Over the weekend, I had a chance to listen to Phil Collins' latest album. "Going Back" is a collection of Motown covers by Phil, backed up by some of the original Motown studio musicians. And it's a pretty good listen. According to several interviews Phil's given on the album, he tried his best to recreate the Motown sound and feel of the music, not bring his own interpretation and vision to the songs. I was interested because I've been a fan of Phil's for a couple of decades now.
A bit of a diversion: I am a fan of Pop Phil and Edgy, Progressive Phil. I have little use for Whiny Phil, and can't stand Disney Phil. My main affinity is for most of his Genesis work and his first few solo albums.

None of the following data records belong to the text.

(* ===== verification/CtlEffects.v ===== *)
(** * Controller: every handler's events match its transaction

    One lemma per operation: the change events a handler publishes are an
    [effect] of its transaction on what other gateways must see.  The
    enrollment and the fabric apply have their own sections. *)
From Stdlib Require Import ZArith Lia Ascii.
From stdpp Require Import sorting.
From S2P Require Import Prelude StdNet IpNet CtlKeys CtlStore CtlEnroll CtlApply CtlStoreInv CtlStoreOk.
From S2P Require Import PolicyDsl PolicyCompile.
From S2P Require Import SyncProto CtlProjection CtlView.
Open Scope Z_scope.

Lemma peer_opt_refl (o : option Peer) : option_Forall2 peer_sim o o.
Proof. by destruct o; constructor. Qed.
#[export] Hint Resolve peer_opt_refl : core.

Section effects.
Context {N : Ipv4NetApi} {NL : Ipv4NetLaws N} {J : JsonText}.

(** A transaction that commits, or one that changes nothing. *)
Lemma commit_inv {E A : Type} (m : tx E A) s r s' :
  commit m s = (r, s') -> (exists a, r = Ok a /\ m s = Ok (a, s')) \/ (exists e, r = Err e /\ s' = s).
Proof.
  unfold commit. destruct (m s) as [[a s1]|e].
  - intros [= <- <-]. left. eauto.
  - intros [= <- <-]. right. eauto.
Qed.

(** ** Handlers that refresh entries only *)

Definition refresh_of (s : Store) (e : ChangeEvent) : Prop :=
  exists g p, entry_of e = Some (g, Refreshed p) /\ g ∈ ids s.

Lemma refresh_no_globals s evs :
  Forall (refresh_of s) evs ->
  policy_after evs = None /\ relays_after evs = None /\
  (forall e, e ∈ evs -> serials_of e = [] /\ (forall v ir r, e <> PolicyUpdated v ir r)).
Proof.
  intros H. induction evs as [|e evs IH] using rev_ind.
  { split; [done|]. split; [done|]. by intros e ?%elem_of_nil. }
  apply Forall_app in H as [H He]. apply Forall_cons_iff in He as [(g & p & He & _) _].
  destruct (IH H) as (H1 & H2 & H3). unfold policy_after, relays_after in *. rewrite !foldl_snoc, H1, H2.
  split; [by destruct e|]. split; [by destruct e|].
  intros e' [Hin | Hin%list_elem_of_singleton]%elem_of_app; [auto|]. subst. by destruct e.
Qed.

Lemma refreshes_only_refresh s evs x n :
  Forall (refresh_of s) evs -> entry_after evs x = Some n -> (forall p, n <> Refreshed p) -> False.
Proof.
  intros Hevs E Hn. revert E. unfold entry_after. induction evs as [|e evs IH] using rev_ind; [done|].
  apply Forall_app in Hevs as [Hevs He]. apply Forall_cons_iff in He as [(g & p & He & _) _].
  rewrite foldl_snoc, He. destruct (g =? x); [|by apply IH]. intros [= <-]. by apply (Hn p).
Qed.

(** An effect that keeps the set of gateways, the policy, the relays and the
    revocations. *)
Lemma effect_local s s' evs :
  ids s' = ids s -> (forall x, gateway_is_active s' x = gateway_is_active s x) ->
  policy_pair s' = policy_pair s -> active_relays s' = active_relays s ->
  (forall r, r ∈ revoked_serials s' <-> r ∈ revoked_serials s) ->
  Forall (refresh_of s') evs ->
  (forall x, match entry_after evs x with
             | Some (Refreshed p) => gateway_is_active s' x = true -> option_Forall2 peer_sim (Some p) (peer_ent s' x)
             | None => option_Forall2 peer_sim (peer_ent s x) (peer_ent s' x)
             | _ => True
             end) ->
  effect s s' evs.
Proof.
  intros Hids Hact Hpol Hrel Hrev Hevs Hent.
  destruct (refresh_no_globals _ _ Hevs) as (Hp & Hr & Hs).
  rewrite list.Forall_forall in Hevs. split.
  - by rewrite Hids.
  - intros x _. by rewrite Hact.
  - intros e g n He Hn. destruct (Hevs e He) as (g' & p & E & Hg). congruence.
  - intros x. specialize (Hent x). destruct (entry_after evs x) as [[p|p|]|] eqn:E; auto.
    by destruct (refreshes_only_refresh s' evs x Removed) as []; [apply list.Forall_forall| |].
  - by rewrite Hpol, Hp.
  - intros v ir r He. by destruct (proj2 (Hs _ He) v ir r).
  - by rewrite Hrel, Hr.
  - intros r. rewrite Hrev. split; [auto|]. intros [?|(e & He & Hin)]; [done|].
    rewrite (proj1 (Hs e He)) in Hin. by apply elem_of_nil in Hin.
  - intros e x He Hne. by destruct (Hs e He).
Qed.

Lemma effect_silent s s' :
  ids s' = ids s -> (forall x, gateway_is_active s' x = gateway_is_active s x) ->
  policy_pair s' = policy_pair s -> active_relays s' = active_relays s ->
  (forall r, r ∈ revoked_serials s' <-> r ∈ revoked_serials s) ->
  (forall x, option_Forall2 peer_sim (peer_ent s x) (peer_ent s' x)) -> effect s s' [].
Proof. intros. by apply effect_local. Qed.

Anyway, this album isn't the first time Phil's done covers. In the 1980's, he did versions of "Behind The Lines" (Genesis), "Tomorrow Never Knows" (Beatles), "You Can't Hurry Love" (The Supremes), and "Groovy Kind Of Love" (The Mindbenders). And each time his version was different from the original -- especially "Groovy," which he slowed way down and made a very soulful, emotional piece.
This time, though, he checked his vision at the door. The album is a near-pitch-perfect Motown album; we have Phil's vocals and drumming, but that's it.
Which brings up a question: when you're hearing a cover of a song, do you want to see how well the new artist can replicate the "look and feel" of the original, or do you want them to put their own impression on the piece?
I fall into the latter camp.
I want my artists to be themselves. I'm a fan of musicians not just for their abilities, but for what they do with them.
My favorite example of a near-perfect cover album is one I've mentioned before -- George Martin's "In My Life." The former Beatles producer assembled a bunch of people -- some not even musicians -- to do covers of various Beatles tracks. Not one of the tracks will ever be imstaken for the original performance by the Fab Four, but they're still great performances -- and a large part of that greatness is that not only are the performers not the Beatles, but in many cases not musicians. Robin Williams and Bobby McFerrin hamming it up on "Come Together?" Delightful. Goldie Hawn turning "Hard Day's Night" into a sultry, jazzy torch song? Sizzling. Jeff Beck's searing instrumental of "A Day In The Life?" Stunning. Celine Dion's passionate "Here, There, And Everywhere?" Surprisingly tolerable. Sir Sean Connery's dramatic reading of "In My Life?" Melts nearly every woman I've played it for.
And here's a heresy: I think Jim Carrey's "I Am The Walrus" is actually better than the original. Judge for yourself: the guy brilliantly captures the sheer insanity of the song.
On the flip side, you also run the risk of getting things like this series -- which I've also obtained, but for entirely different reasons. They're so bad, they have a great value as sheer camp.
So yeah, Phil's album is pretty good. But it's a Phil Collins Motown album. It's not Phil Collins' version of Motown classics. And, judging what he's done before, with "You Can't Hurry Love" and "Groovy Kind Of Love," would have been something exceptional.
Update: Jim Carrey video replaced with a far, far better version that reader JOHND discovered.